Through the show, Warner says he wants to convey the message that everyone’s individual story is fundamental to the fabric of the world. “The story of a city or a country only exists in co-existence with every other story,” he says.

Creating the show virtually provided his team with new possibilities to engage with viewers, he says. “The dance is at the heart of our storytelling.”

Warner says the Covid-19 pandemic was ‘a very significant blow’ to his team because it prevented them from travelling to Hong Kong to present the show.

In bringing the virtual experience to Hong Kong, Warner’s team collaborated with Jeffrey Shaw, an expert in digital media technologies and chair professor of School of Creative Media at the City University of Hong Kong.

Shaw, originally from Melbourne, has decades of experience applying motion capture technology in the arts. In 2003, he was awarded the prestigious Australian Research Council Federation Fellowship for his pioneering research into artistic expressions.

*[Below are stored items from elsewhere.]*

(** A ledger record that expires before the signature of its token does:
    the lifetime of the signature is configured apart from the seven days of
    the record. *)
Definition short_record : Store :=
  Reference.store_of [Reference.ada; Reference.bob]
    {[Scenario.ada_refresh :=
        IToken.mk Scenario.ada_refresh Reference.ada_id 8000 5000]} 9000.

(** Ada's session outlives her account. *)
Definition orphaned : Store := set_users [Reference.bob] Scenario.logged_in.

(** Ada logs in in the fourth second and again in the fifth; the refresh
    token of the first login is presented in the fifth. *)
Definition earlier_refresh : string :=
  refresh_token_at 4000 Reference.ada_id "a@x.com" (Some "user").

Definition two_sessions : Store :=
  final (run (authenticateUser "a@x.com" "secret1")
           (Scenario.at_time 5000
              (final (run (authenticateUser "a@x.com" "secret1")
                        (Scenario.at_time 4000 Scenario.two_accounts))))).

Definition dan : CreateUserDto.t := CreateUserDto.mk " Dan " "D@x.com" "secret9" None.


Definition stored_dan : IUser.t :=
  IUser.mk "000000000000000000001000" "Dan" "d@x.com"
    (Some (Reference.hash "secret9")) Role.USER None None "local" 5000 5000.

Definition new_password : ChangePasswordDto.t :=
  ChangePasswordDto.mk "secret1" "secret2".

Definition nobody_id : string := "ffffffffffffffffffffffff".

(** The id of Ada, its hexadecimal digits in capitals. *)
Definition ada_id_capitals : string := "0000000000000000000000A1".

Definition own_address : UpdateUserDto.t := UpdateUserDto.mk None (Some "a@x.com").

(** A Google identity whose display name is one letter. *)
Definition one_letter : GoogleAuthData.t :=
  GoogleAuthData.mk "g9" "z@x.com" " Z " None.

(** A registration whose body names a role. *)
Definition mallory_request : Request.t :=
  Request.mk None ∅
    {["name" := "Mallory"; "email" := "m@x.com"; "password" := "secret9";
      "role" := "admin"]} None.


Definition mallory_tokens : TokenPair :=
  {| accessToken := access_token_at 5000 "000000000000000000001000" "m@x.com"
                      (Some "admin");
     refreshToken := refresh_token_at 5000 "000000000000000000001000" "m@x.com"
                       (Some "admin") |}.

(** Requests to [GET /users] and [DELETE /users/:id] with a bearer token. *)
Definition list_users (token : string) : Request.t :=
  Request.mk (Some ("Bearer " +:+ token)) ∅ ∅ None.



End Cases.

(** Running a service symbolically: the monad and the world are unfolded,
    the operations of the models stay. *)
Ltac exec :=
  cbv [run run_against start outcome final round_trips bind ret throw try_catch
       await new_Date logger store pending trace logs tail fst snd].

(** The accounts of a store that is written out, one by one. *)
Ltac each_account Hu :=
  cbn in Hu;
  repeat (apply elem_of_cons in Hu as [->|Hu]);
  [.. | by apply elem_of_nil in Hu].

(** * Properties *)

(** The string primitives on examples. *)

Example toLowerCase_mixed : Js.toLowerCase "Ada@X.Com" = "ada@x.com".
Proof. reflexivity. Qed.

Example trim_both : Js.trim "  a b  " = "a b".
Proof. reflexivity. Qed.

Example matches_email_yes : Js.matches_email "a@x.com" = true.
Proof. reflexivity. Qed.

Example matches_email_no_dot : Js.matches_email "a@xcom" = false.
Proof. reflexivity. Qed.

Example matches_email_short : Js.matches_email "@x.c" = false.
Proof. reflexivity. Qed.

(** ** Lists, ids and the registry *)

Lemma set_tokens_twice (a b : gmap string IToken.t) (s : Store) :
  set_tokens a (set_tokens b s) = set_tokens a s.
Proof. reflexivity. Qed.

Lemma tokens_set_tokens (a : gmap string IToken.t) (s : Store) :
  tokens (set_tokens a s) = a.
Proof. reflexivity. Qed.

Lemma users_set_tokens (a : gmap string IToken.t) (s : Store) :
  users (set_tokens a s) = users s.
Proof. reflexivity. Qed.

Lemma find_app_none {A} (P : A → bool) (l l' : list A) :
  List.find P l = None → List.find P (l ++ l') = List.find P l'.
Proof.
  induction l as [|x l IH]; simpl; [done|].
  destruct (P x); [discriminate | exact IH].
Qed.

Lemma existsb_find_none {A} (P : A → bool) (l : list A) :
  List.find P l = None → existsb P l = false.
Proof.
  induction l as [|x l IH]; simpl; [done|].
  destruct (P x); [discriminate | exact IH].
Qed.

(** Replacing the first document that [Q] selects by one that [P] accepts,
    in a list where [P] accepted none: the replacement is what [P] finds. *)
Lemma find_update_first (P Q : IUser.t → bool) (u u' : IUser.t) (l : list IUser.t) :
  List.find P l = None → List.find Q l = Some u → P u' = true →
  List.find P (User.update_first Q (fun _ => u') l) = Some u'.
Proof.
  induction l as [|x l IH]; simpl; [discriminate|].
  intros HP HQ Hu'. destruct (P x) eqn:HPx; [discriminate|].
  destruct (Q x); simpl.
  - by rewrite Hu'.
  - rewrite HPx. by apply IH.
Qed.

(** With ids that are unique, looking a stored document up by its id finds
    that document. *)
Lemma find_has_id (u : IUser.t) (l : list IUser.t) :
  NoDup (map IUser._id l) → u ∈ l →
  List.find (User.has_id (IUser._id u)) l = Some u.
Proof.
  induction l as [|x l IH]; simpl; intros Hnd Hin.
  - by apply elem_of_nil in Hin.
  - apply NoDup_cons in Hnd as [Hx Hnd]. unfold User.has_id at 1.
    destruct (String.eqb_spec (IUser._id x) (IUser._id u)) as [Heq|Hne].
    + apply elem_of_cons in Hin as [->|Hin]; [done|].
      exfalso. apply Hx. rewrite Heq. apply list_elem_of_fmap. by exists u.
    + apply elem_of_cons in Hin as [->|Hin]; [done|]. by apply IH.
Qed.

Lemma find_elem_of {A} (P : A → bool) (l : list A) (x : A) :
  List.find P l = Some x → x ∈ l ∧ P x = true.
Proof.
  intros Hf. apply find_some in Hf as [Hin HP].
  split; [by apply list_elem_of_In | done].
Qed.

Lemma canonical_cast (id : string) :
  ObjectId.canonical id = true → ObjectId.cast id = Some id.
Proof.
  unfold ObjectId.canonical, ObjectId.cast.
  intros [Hv He]%andb_true_iff. rewrite Hv.
  by apply String.eqb_eq in He as ->.
Qed.

Lemma account_for_None (s : Store) (email : string) :
  account_for s email = None ↔
  ∀ u, u ∈ users s → IUser.email u ≠ User.set_email (Js.toLowerCase email).
Proof.
  unfold account_for. split.
  - intros Hf u Hu Heq. apply list_elem_of_In in Hu.
    apply (find_none _ _ Hf) in Hu. simpl in Hu.
    rewrite Heq, String.eqb_refl in Hu. discriminate.
  - intros Hall. destruct (find _ _) as [u|] eqn:Hf; [|done].
    apply find_elem_of in Hf as [Hin Hm]. simpl in Hm.
    apply String.eqb_eq in Hm. by destruct (Hall u Hin).
Qed.



Lemma unknown_role_no_permissions (role : string) :
  role ∉ ALL_ROLES → getPermissionsForRole role = [].
Proof.
  unfold ALL_ROLES. rewrite !not_elem_of_cons. intros (Ha & Hu & Ht & _).
  unfold getPermissionsForRole, RolePermissions.
  rewrite !lookup_insert_ne by done. by rewrite lookup_empty.
Qed.

Section Properties.

Context `{Externals}.

Lemma generateTokenPair_run userId email role w :
  generateTokenPair userId email role w =
  (Ok {| accessToken := access_token_at (clock (store w)) userId email role;
         refreshToken := refresh_token_at (clock (store w)) userId email role |}, w).
Proof. reflexivity. Qed.

(** What a successful refresh has read, and what it leaves behind. *)
Lemma refreshAccessToken_success t s a :
  outcome (run (refreshAccessToken t) s) = Ok a →
  ∃ payload old user o,
    jwt_verify t (refreshSecret jwtConfig) jwt_verify_options (clock s) = Ok payload
    ∧ tokens s !! t = Some old
    ∧ (IToken.expiresAt old <? clock s) = false
    ∧ (JwtPayload.userId payload ≫= ObjectId.cast) = Some o
    ∧ List.find (User.has_id o) (users s) = Some user
    ∧ let new := refresh_token_at (clock s) (IUser._id user) (IUser.email user)
                   (JwtPayload.role payload) in
      let doc := rotated_record (clock s) user (JwtPayload.role payload) in
      let s2 := set_tokens (delete t (tokens s)) s in
      let s3 := set_tokens (<[new := doc]> (delete t (tokens s))) s in
      a = access_token_at (clock s) (IUser._id user) (IUser.email user)
            (JwtPayload.role payload)
      ∧ delete t (tokens s) !! new = None
      ∧ final (run (refreshAccessToken t) s) = s3
      ∧ trace (snd (run (refreshAccessToken t) s)) =
          [(TokenFindOne t, s); (UserFindById (JwtPayload.userId payload), s);
           (TokenDeleteOne t, s2); (TokenCreate new, s3)].
Proof.
  unfold refreshAccessToken, verifyRefreshToken, Token.findOne, Token.deleteOne.
  exec. fold jwt_verify_options.
  destruct (jwt_verify t _ _ _) as [payload|e] eqn:Hv.
  2:{ destruct (String.eqb (error_name e) "TokenExpiredError");
      [|destruct (String.eqb (error_name e) "JsonWebTokenError")]; discriminate. }
  destruct (tokens s !! t) as [old|] eqn:Hold; [|discriminate].
  destruct (IToken.expiresAt old <? clock s) eqn:Hexp.
  { rewrite Hold. discriminate. }
  unfold User.findById.
  destruct (JwtPayload.userId payload) as [uid|] eqn:Huid.
  2:{ exec. rewrite Hold. discriminate. }
  exec.
  destruct (ObjectId.cast uid) as [o|] eqn:Ho; [|discriminate].
  exec.
  destruct (List.find (User.has_id o) (users s)) as [user|] eqn:Hu.
  2:{ rewrite Hold. discriminate. }
  rewrite generateTokenPair_run. exec. rewrite Hold.
  unfold Token.create.
  destruct (Token.validate _ _ _) eqn:Hval; [|discriminate].
  exec. cbn [tokens set_tokens clock users next_oid].
  destruct (delete t (tokens s) !! _) eqn:Hnew; [discriminate|].
  intros [= <-].
  exists payload, old, user, o. rewrite Huid. cbn. by repeat split.
Qed.

(** Revocation, whatever the verification of the token says. *)
Lemma revokeRefreshToken_outcome t s :
  outcome (run (revokeRefreshToken t) s) =
  match tokens s !! t with
  | Some _ => Ok tt
  | None => Throw refresh_token_not_found
  end.
Proof.
  unfold revokeRefreshToken, verifyRefreshToken, Token.deleteOne. exec.
  destruct (jwt_verify t _ _ _) as [payload|e].
  - destruct (tokens s !! t); reflexivity.
  - destruct (String.eqb (error_name e) "TokenExpiredError");
      [|destruct (String.eqb (error_name e) "JsonWebTokenError")];
      destruct (tokens s !! t); reflexivity.
Qed.

Lemma revokeRefreshToken_final t s :
  tokens (final (run (revokeRefreshToken t) s)) = delete t (tokens s).
Proof.
  unfold revokeRefreshToken, verifyRefreshToken, Token.deleteOne. exec.
  assert (Hnone : tokens s !! t = None → tokens s = delete t (tokens s)).
  { intros Hn. symmetry. by apply delete_id. }
  destruct (jwt_verify t _ _ _) as [payload|e].
  - destruct (tokens s !! t) eqn:Ht; [reflexivity | by apply Hnone].
  - destruct (String.eqb (error_name e) "TokenExpiredError");
      [|destruct (String.eqb (error_name e) "JsonWebTokenError")];
      (destruct (tokens s !! t) eqn:Ht; [reflexivity | by apply Hnone]).
Qed.

Lemma revokeRefreshToken_users t s :
  users (final (run (revokeRefreshToken t) s)) = users s.
Proof.
  unfold revokeRefreshToken, verifyRefreshToken, Token.deleteOne. exec.
  destruct (jwt_verify t _ _ _) as [payload|e].
  - destruct (tokens s !! t); reflexivity.
  - destruct (String.eqb (error_name e) "TokenExpiredError");
      [|destruct (String.eqb (error_name e) "JsonWebTokenError")];
      destruct (tokens s !! t); reflexivity.
Qed.

(** A failed verification leaves its warning in the log. *)
Lemma revokeRefreshToken_warns t s e :
  jwt_verify t (refreshSecret jwtConfig) jwt_verify_options (clock s) = Throw e →
  head (logs (snd (run (revokeRefreshToken t) s))) =
  Some {| level := warn;
          message := "Attempted to revoke invalid/expired refresh token";
          meta := None |}.
Proof.
  unfold revokeRefreshToken, verifyRefreshToken, Token.deleteOne. exec.
  fold jwt_verify_options. intros ->.
  destruct (String.eqb (error_name e) "TokenExpiredError");
    [|destruct (String.eqb (error_name e) "JsonWebTokenError")];
    destruct (tokens s !! t); reflexivity.
Qed.

(** C7. For every email and password, [authenticateUser] fails with one and
    the same error, [invalid_credentials] (401, "Invalid email or
    password"), in each of the three cases: the store holds no account for
    the e-mail address folded to lower case; the account it holds has no
    password digest; the digest does not match the password. No session is
    recorded. *)
Theorem authenticateUser_invalid_credentials email password s :
  account_for s email = None
  ∨ (∃ u, account_for s email = Some u ∧ IUser.password u = None)
  ∨ (∃ u digest, account_for s email = Some u ∧ IUser.password u = Some digest
       ∧ bcrypt_compare password digest = false) →
  outcome (run (authenticateUser email password) s) = Throw invalid_credentials
  ∧ final (run (authenticateUser email password) s) = s.
Proof.
  unfold account_for, authenticateUser, User.findOne.
  intros [Hnone | [(u & Hu & Hp) | (u & d & Hu & Hp & Hc)]]; exec;
    rewrite ?Hnone, ?Hu.
  - done.
  - unfold User.comparePassword. by rewrite Hp.
  - unfold User.comparePassword. rewrite Hp.
    destruct (String.eqb d ""); simpl; by rewrite ?Hc.
Qed.

(** C8. For every refresh token [t], [revokeRefreshToken] raises no error
    other than [refresh_token_not_found]: a failed verification of the token
    is swallowed (with a warning in the log), so a token that is expired or
    malformed and still has its ledger record is revoked, the record being
    deleted. It fails with [refresh_token_not_found] exactly when the ledger
    holds no record for [t], that is when the delete removes none. *)
Theorem revokeRefreshToken_best_effort t s :
  let r := run (revokeRefreshToken t) s in
  (∀ e, outcome r = Throw e → e = refresh_token_not_found)
  ∧ (∀ e doc,
       jwt_verify t (refreshSecret jwtConfig) jwt_verify_options (clock s) = Throw e →
       tokens s !! t = Some doc →
       outcome r = Ok tt ∧ tokens (final r) !! t = None
       ∧ tokens (final r) = delete t (tokens s)
       ∧ head (logs (snd r))
         = Some {| level := warn;
                   message := "Attempted to revoke invalid/expired refresh token";
                   meta := None |})
  ∧ (outcome r = Throw refresh_token_not_found ↔ tokens s !! t = None)
  ∧ (tokens s !! t = None → tokens (final r) = tokens s).
Proof.
  cbv zeta. rewrite revokeRefreshToken_outcome, revokeRefreshToken_final.
  split; [|split; [|split]].
  - intros e. destruct (tokens s !! t); congruence.
  - intros e doc Hv Hdoc. rewrite Hdoc, lookup_delete_eq.
    by rewrite (revokeRefreshToken_warns t s e Hv).
  - split; [|by intros ->].
    destruct (tokens s !! t); [discriminate | done].
  - intros Hn. by apply delete_id.
Qed.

Our contribution is to create a platform here in Hong Kong where local dancers could come together under the direction of the UK team [and] work with our motion-capture infrastructure
Jeffrey Shaw, expert in digital media technologies

Warner says virtual technology helps the audience understand from a first-person perspective why Khan found himself in an existential crisis.

However, the performance will not replace the original show, since it will be shorter in length and is designed to present only the core theme of the story, he says.

Warner says the production aims to put the audience inside Kublai Khan’s head as he faces an existential crisis.
Jeffrey Shaw, an expert in digital media technologies, says motion capture allowed Hong Kong dancers to work with the British production team as they created the show remotely.
Warner says while directing the show via video conferencing was a new experience, the shoot ended up running efficiently.
Shaw says the challenges posed by the Covid-19 pandemic have led media makers to explore new possibilities in creative production.

The performance is carried out by Hong Kong dancers Alice Ma and Joseph Lee. This is an international collaboration – with both of them working with the London-based creative team remotely to curate the performance.

Ma, who appeared in the American Dance Festival in 2007 and has collaborated with various local arts groups, says it has been challenging because they had to register the dance moves accurately over a video call.

Lee, who has performed extensively abroad, including in France, Japan and Singapore, believes VR has opened up new storytelling opportunities. "It's super three-dimensional," he says, which is different from conventional stage performances.

Hong Kong dancers Alice Ma and Joseph Lee say it was challenging to perform in the VR show because they had to learn their dance moves via video call.

Shaw says motion capture – a technology that documents the dancers’ movements in a computer program – has played a central role in creating the VR experience.

To record the moves, dancers must wear a black costume with small markers placed over their bodies. The cameras, with the help of motion-capture software, then track the movement of the markers. Once the moves are saved digitally, Shaw’s team can assign them to virtual characters that the audience will see in the actual VR show.

This is a big challenge for us, getting back to a more conventional aesthetic in terms of dance ... it's all about different kinds of dynamics, going up and down
Joseph Lee, dancer

Shaw says the technology has been widely used in the animation industry because it enables choreographers to create different artistic expressions vividly.

Technology has given artists the opportunity to create new, immersive experiences that can connect with audiences on a global scale.

The show was released on October 31 as part of New Vision Arts Festival’s streamlined transitional online platform, ReNew Vision, which showcases five specially commissioned online works, encompassing dance, theatre and music and on-site and virtual elements.